A fim de instruir o presente, foi oferecido, por SGA.31, relatório de todas as multas relacionadas ao xxxx GV, detalhando-se motorista infrator, data da infração, valor, pontos, local, veículo e motivo da infração. Observa-se que a responsabilidade por todas as multas recaem sobre o Sr. XXXXXXXXXXXXXXX, RF: XXXXXXXXXXXXXXX, conforme indicação do Gabinete e assinatura do próprio condutor infrator. Observa-se, ainda, existirem multas cujo reembolso até o momento não foi solicitado pela empresa locadora de veículos, ou seja, que não estão incluídas no montante discriminado pelo Setor Folha de Pagamentos.
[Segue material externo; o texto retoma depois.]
Definition fresh_uuid : po_tx string := n ← gets po_uuids; modify (set_uuids S) ≫= λ _, mret (gen_random_uuid n).
Definition publish_event (now : Z) (ns node_type op aggregate_id : string) (payload : json) : po_tx () :=
  hooks ← gets po_webhooks;
  if consumed OUTBOX_HANDLERS hooks ns (_selector_key node_type op) then
    id ← fresh_uuid;
    modify (set_outbox (publish OUTBOX_HANDLERS hooks id now ns node_type op aggregate_id payload))
  else mret ().

(** The payload the project module expects. *)
Definition status_payload (ns po_number line_ref : string) (project_id bom_line_label : option string)
    (nxt : POLineStatus) (project_value : option float) : json :=
  JObj [("namespace_id", JStr ns); ("po_number", JStr po_number); ("line_ref", JStr line_ref);
        ("project_id", JStr (default "" project_id)); ("bom_line_label", JStr (default "" bom_line_label));
        ("id", JStr (default "" bom_line_label)); ("status", JStr (status_value nxt));
        ("project_value", match project_value with Some v => JFloat (float_repr v) | None => JNull end)]%string.

(** [between]: what other transactions commit between the read and the update,
    which names no status. *)
Definition update_po_line_status (between : po_db → po_db) (now : Z) (ns po_number line_ref : string)
    (new_status : status_arg) (current_status : option status_arg) (project_id bom_line_label : option string)
    (project_value : option float) : po_tx line_view :=
  row ← gets (λ d, po_lines d !! (ns, po_number, line_ref));
  let effective_current := coalesce current_status ((λ r, Member (l_status r)) <$> row) in
  let effective_project_id := coalesce project_id (row ≫= l_project_id) in
  let effective_bom_line_label := coalesce bom_line_label (row ≫= l_bom_line_label) in
  lift (match effective_current with Some c => validate_status_transition c new_status | None => Ok () end) ≫= λ _,
  nxt ← lift (as_status new_status);
  assert_owner ns NODE_TYPE_PO_LINE _PROCUREMENT_ENGINE (status_transition nxt) ≫= λ _,
  modify between ≫= λ _,
  let lbl := po_line_label po_number line_ref in
  modify (set_lines (alter (λ r, Line (coalesce effective_project_id (l_project_id r)) (coalesce effective_bom_line_label (l_bom_line_label r))
                                      (l_artnr r) (l_quantity r) (l_unit_price r) (l_line_total r) nxt) (ns, po_number, line_ref))) ≫= λ _,
  publish_event now ns NODE_TYPE_PO_LINE "status_changed" lbl
    (status_payload ns po_number line_ref effective_project_id effective_bom_line_label nxt project_value) ≫= λ _,
  mret (LineView po_number line_ref lbl nxt effective_project_id effective_bom_line_label project_value).

(** ** Transports

    [place_order] acts on the supplier's side, and answers or raises. *)
Record order := Order {
  o_po_number : string; o_supplier_id : string; o_line_items : list json; o_namespace_id : string; o_idempotency_key : string
}.
Section transports.
Context {World : Type}.
Definition PoTransport : Type := World → order → World * option json.
Definition NettailerPoTransport : PoTransport := λ w _, (w, None).
Definition NetsetPoTransport : PoTransport := λ w _, (w, None).
Definition ManualPoTransport : PoTransport := λ w o,
  (w, Some (JObj [("status", JStr "placed"); ("method", JStr "manual"); ("po_number", JStr (o_po_number o));
                  ("supplier_id", JStr (o_supplier_id o)); ("line_count", JInt (Z.of_nat (length (o_line_items o))));
                  ("idempotency_key", JStr (o_idempotency_key o))]%string)).
End transports.

(** ** Placing an order *)

(** [float(v)]; an integer beyond the floats raises. *)
Definition py_float (v : json) : option float :=
  match v with
  | JInt z => match of_Z z with SpecFloat.S754_infinity _ => None | x => Some x end
  | JBool b => Some (of_Z (if b then 1 else 0))
  | JFloat t | JStr t => float_text t
  | _ => None
  end.
Definition json_or (v w : json) : json := if json_truthy v then v else w.
(** A [TEXT] parameter: [None] or a string. *)
Definition text_param (v : json) : po_tx (option string) :=
  match v with JNull => mret None | JStr s => mret (Some s) | _ => fail DataError end.
Definition to_float (v : json) : po_tx float := match py_float v with Some x => mret x | None => fail TypeError end.

Definition draft_line (ns po_number : string) (idx : nat) (item : json) : po_tx line_view :=
  match item with
  | JObj l =>
      let get k := default JNull (json_get k l) in
      let l_ref := json_str str_of (default (JInt (Z.of_nat idx)) (json_get "line_ref" l)) in
      b_ref ← text_param (json_or (get "bom_line_ref") (get "bom_line_label"));
      sku ← text_param (json_or (get "sku") (get "artnr"));
      u_price ← to_float (json_or (get "unit_price") (JFloat "0.0"));
      qty ← to_float (json_or (json_or (get "qty") (get "quantity")) (JInt 1));
      upsert_po_line_node ns po_number l_ref b_ref None sku qty (Some u_price) (Some (fmul qty u_price)) (Member DRAFT) None
  | _ => fail TypeError
  end%string.

(** [SELECT line_ref, project_id, bom_line_label … ORDER BY line_ref] *)
Definition fetched : Type := string * option string * option string.
Definition lines_of (ns po_number : string) (d : po_db) : list fetched :=
  sorted_by (λ a b, collate a.1.1 b.1.1)
    (omap (λ kl, if String.eqb kl.1.1.1 ns && String.eqb kl.1.1.2 po_number
                 then Some (kl.1.2, l_project_id kl.2, l_bom_line_label kl.2) else None) (map_to_list (po_lines d))).

(** The body of [_governed_place_po] after the order was placed. *)
Definition order_lines (between : string → po_db → po_db) (now : Z) (ns po_number : string) (line_items : list json) (po_value : float) :
    po_tx (list line_view) :=
  rows ← gets (lines_of ns po_number);
  rows ← (match rows, line_items with
          | [], _ :: _ =>
              tx_for (imap (λ i item, (S i, item)) line_items) (λ ii, draft_line ns po_number ii.1 ii.2) ≫= λ _,
              gets (lines_of ns po_number)
          | _, _ => mret rows
          end);
  tx_for rows (λ r, update_po_line_status (between r.1.1) now ns po_number r.1.1 (Member ORDERED) None r.1.2 r.2 (Some po_value)).

(** ** The submission *)
Section submit.
Context {World Log Env Agr : Type} `{!AuditLog Log Env}.
Context (sha256 : string → string) (PO_CEILING : float) (json_loads : string → option json).
(** The audit that the agreements engine exports: it commits on its own, and answers
    whether the rebate is approved, or raises. *)
Context (do_run_compliance_audit : Agr → string → json → json → json → option (Agr * bool)).
Abbreviation gdb := (@gov_db Log po_db).

Definition _ACTION_TYPE_SUBMIT : string := "submit_po".
Definition _PO_AGENT_ID : string := "procurement.submit_po".
Definition _derive_submit_idempotency_key (namespace_id po_number : string) : string :=
  "submit:" +:+ sha256 (json_dumps_compact (JObj [("namespace_id", JStr namespace_id); ("po_number", JStr po_number)]%string)).

Record submission := Submission {
  sb_namespace_id : string;
  sb_idempotency_key : string;
  sb_confirm : bool;
  sb_po_number : string;
  sb_supplier_id : string;
  sb_line_items : list json;
  sb_po_value : float;
  sb_rebate_override : bool;
  sb_rebate_amount : json;
  sb_transport : option (string * @PoTransport World);   (* with its [str] *)
  sb_a2a_client : option (option json);                  (* what [call_tool] answers, or it raises *)
  sb_redis_client : option redis
}.
(** What [engine.modules] gives for the agreements engine. *)
Inductive modules := NoModules | EngineDisabled | EngineUnavailable | NotExported | Exported.
Inductive audit_error := NotProvided | Disabled | NotInRegistry | NoFunction | RejectedOverride | Raised.
(** The rest of a call's surroundings: the connection, the event log's arguments, the
    queue's fresh id, the clock, concurrent commits, the texts of exceptions. *)
Record surroundings := Surroundings {
  su_in_tx : bool;
  su_modules : modules;
  su_env : Env; su_env' : Env; su_env'' : Env;
  su_fresh_id : string;
  su_now : Z;
  su_between : string → po_db → po_db;
  su_detail : audit_error → string
}.
Record submitted := Submitted {
  sd_po_number : string; sd_supplier_id : string; sd_transport_result : json; sd_ordered_lines : list line_view
}.
Inductive submit_outcome := RebateGated (decision : string) (why : audit_error) | Gate (o : outcome submitted).
Inductive submit_error := DecisionNotRecorded | GateError (e : gov_error).

Definition _audit_rebate_decision (env : Env) (db : gdb) (namespace_id po_number decision why : string) : option gdb :=
  l ← audit_append env (audit db) namespace_id _PO_AGENT_ID "config_changed"
        [("actor", JStr _PO_AGENT_ID);
         ("changes", JObj [("event", JStr "rebate_compliance_audit"); ("po_number", JStr po_number);
                           ("decision", JStr decision); ("detail", JStr why)])]%string;
  Some (GovDb (action_idempotency db) (action_approval_queue db) l (app_state db)).

Definition approves (r : json) : result audit_error () :=
  match r with JObj l => ensure (json_truthy (default JNull (json_get "approved" l))) RejectedOverride | _ => raise Raised end.
Definition _call_agreements_compliance_audit (m : modules) (a2a_client : option (option json)) (agr : Agr)
    (po_number supplier_id : string) (rebate_amount : json) (namespace_id : string) : Agr * result audit_error () :=
  match m with
  | EngineDisabled => (agr, raise Disabled)
  | EngineUnavailable => (agr, raise NotInRegistry)
  | NotExported => (agr, raise NoFunction)
  | Exported =>
      match do_run_compliance_audit agr namespace_id (JStr po_number) (JStr supplier_id) rebate_amount with
      | Some (agr', approved) => (agr', ensure approved RejectedOverride)
      | None => (agr, raise Raised)
      end
  | NoModules =>
      (agr, match a2a_client with
            | None => raise NotProvided
            | Some None => raise Raised
            | Some (Some (JStr t)) => match json_loads t with Some r => approves r | None => raise Raised end
            | Some (Some r) => approves r
            end)
  end.

(** The arguments of the governed call; a value's [str] matters to no decision. *)
Fixpoint pyval_of (v : json) : pyval :=
  match v with
  | JNull => PNone
  | JBool b => PBool b
  | JInt z => PInt z
  | JFloat r => PFloat r
  | JStr s => PStr s
  | JArr l => PSeq (map pyval_of l) (str_of v)
  | JObj l => PDict (map (λ kv, (kv.1, pyval_of kv.2)) l) (str_of v)
  end.
Definition place_args (s : submission) : list (string * pyval) :=
  [("namespace_id", PStr (sb_namespace_id s)); ("idempotency_key", PStr (sb_idempotency_key s)); ("confirm", PBool (sb_confirm s));
   ("po_number", PStr (sb_po_number s)); ("supplier_id", PStr (sb_supplier_id s));
   ("line_items", pyval_of (JArr (sb_line_items s))); ("po_value", PFloat (float_repr (sb_po_value s)));
   ("transport", match sb_transport s with Some t => PObj t.1 | None => PNone end)]%string.
Definition place_call (s : submission) (e : surroundings) (h : po_db → option (submitted * po_db)) : @gov_call Env po_db submitted :=
  GovCall _ACTION_TYPE_SUBMIT h (place_args s) (Some (su_in_tx e)) (sb_redis_client s) (Some (sb_namespace_id s))
    (PStr (sb_idempotency_key s)) (sb_confirm s)
    (PolicyArgs (Some (sb_po_value s)) (Some PO_CEILING) None None None None None None None None None None)
    (su_env e) (su_fresh_id e).

(** The body, once the transport has answered. *)
Definition place_body (s : submission) (e : surroundings) (reply : option json) (d : po_db) : option (submitted * po_db) :=
  match reply with
  | None => None
  | Some r =>
      match order_lines (su_between e) (su_now e) (sb_namespace_id s) (sb_po_number s) (sb_line_items s) (sb_po_value s) d with
      | Ok (d', lines) => Some (Submitted (sb_po_number s) (sb_supplier_id s) r lines, d')
      | Err _ => None
      end
  end.
(** Does the gate call its handler?  Then a handler that raises makes it fail so. *)
Definition calls_handler (c : (po_db → option (submitted * po_db)) → @gov_call Env po_db submitted) (seen1 seen2 now : gdb) : bool :=
  match governed (c (λ _, None)) seen1 seen2 now with Err HandlerError => true | _ => false end.
Definition order_of (s : submission) : order :=
  Order (sb_po_number s) (sb_supplier_id s) (sb_line_items s) (sb_namespace_id s) (sb_idempotency_key s).
Definition _governed_place_po (s : submission) (e : surroundings) (w : World) (seen1 seen2 now : gdb) :
    World * result gov_error (gdb * outcome submitted) :=
  let _transport := match sb_transport s with Some t => t.2 | None => NetsetPoTransport end in
  let '(w', reply) := _transport w (order_of s) in
  (if calls_handler (place_call s e) seen1 seen2 now then w' else w,
   governed (place_call s e (place_body s e reply)) seen1 seen2 now).
(* ===== verification/PurchaseOrdersProps.v ===== *)
(** * PurchaseOrdersProps: an order leaves once, with consent, and its lines follow *)
From S2P Require Import Prelude PyFloat PyText PyStr Txn AuditLog Policy OutboxRelay EventBus EventTypes EventLog EventLogFacts EventLogProps Governor GovernorProps PurchaseOrders.
Local Open Scope Z_scope.

(** ** The status machine *)
Definition status_step (a b : POLineStatus) : Prop := b ∈ ALLOWED_TRANSITIONS a.

Lemma validate_ok c n u : validate_status_transition c n = Ok u →
  ∃ cur nxt, as_status c = Ok cur ∧ as_status n = Ok nxt ∧ (nxt = cur ∨ status_step cur nxt).
Proof.
  unfold validate_status_transition. intros (cur & Hc & (nxt & Hn & H)%bind_Ok)%bind_Ok. exists cur, nxt. split; [done|]. split; [done|].
  destruct (decide (cur = nxt)) as [->|]; [by left|]. apply ensure_Ok, bool_decide_eq_true in H. by right.
Qed.
Lemma terminal_stays a b : ALLOWED_TRANSITIONS a = [] → rtc status_step a b → b = a.
Proof. intros Ha Hr. inversion Hr as [|? x ? Hs]; subst; [done|]. unfold status_step in Hs. rewrite Ha in Hs. by apply elem_of_nil in Hs. Qed.

Section lines.
Context {Num : Type} (numeric : Z → Z → float → option Num).
Context (OUTBOX_HANDLERS : registry) (gen_random_uuid : nat → string).
Context (collate : string → string → bool) (float_text : string → option float) (float_repr : float → string) (str_of : json → string).
Implicit Types (d : po_db Num).
Abbreviation update := (update_po_line_status OUTBOX_HANDLERS gen_random_uuid float_repr).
Foi oferecido, por SGA.12, relatório detalhado com o montante total devido, que em abril de 2021 chega a R$ 21.356,57 (vinte e um mil, trezentos e cinquenta e seis reais e cinquenta e sete centavos).
Diante do panorama apresentado, SGA indaga esta Procuradoria sobre a viabilidade jurídica do quanto pretendido, “levando-se em conta que se trata de alteração de responsabilidade apenas no que tange à quitação dos valores das multas e também que, nos termos do art. 4º, Parágrafo único, do Ato nº 1.365/2017, na hipótese de não existir Termo de Responsabilidade assinado por servidor do Gabinete na data da infração, a responsabilização pela infração cometida recairia subsidiariamente sobre o Chefe de Gabinete. Finalmente, importante informar que a solução apresentada pelo Sr. Chefe de Gabinete, apenas no aspecto de gestão administrativa, apresenta maior segurança à Edilidade, haja vista que a manutenção da responsabilidade a um servidor ainda ativo nos quadros da CMSP permite que o parcelamento consignado das multas permaneça reduzindo, e muito, o risco de inadimplemento e necessidade de ajuizamento de cobrança administrativa ou judicial”.
É o relatório. Passo a opinar.
O tema objeto de consulta é tratado no Ato nº 1365/2017, que institui termo de responsabilidade do condutor para o servidor que receber as chaves de veículo próprio da Câmara ou por ela alugado. O artigo 1º do ato assim dispõe:
Art. 1º As chaves de veículo de propriedade da Edilidade ou por esta alugado, colocado à disposição do Gabinete de Vereador, serão entregues ao respectivo Chefe de Gabinete, ficando este responsável pela guarda do veículo e infrações às leis de trânsito que vierem a ser cometidas, nos termos do Anexo I deste Ato.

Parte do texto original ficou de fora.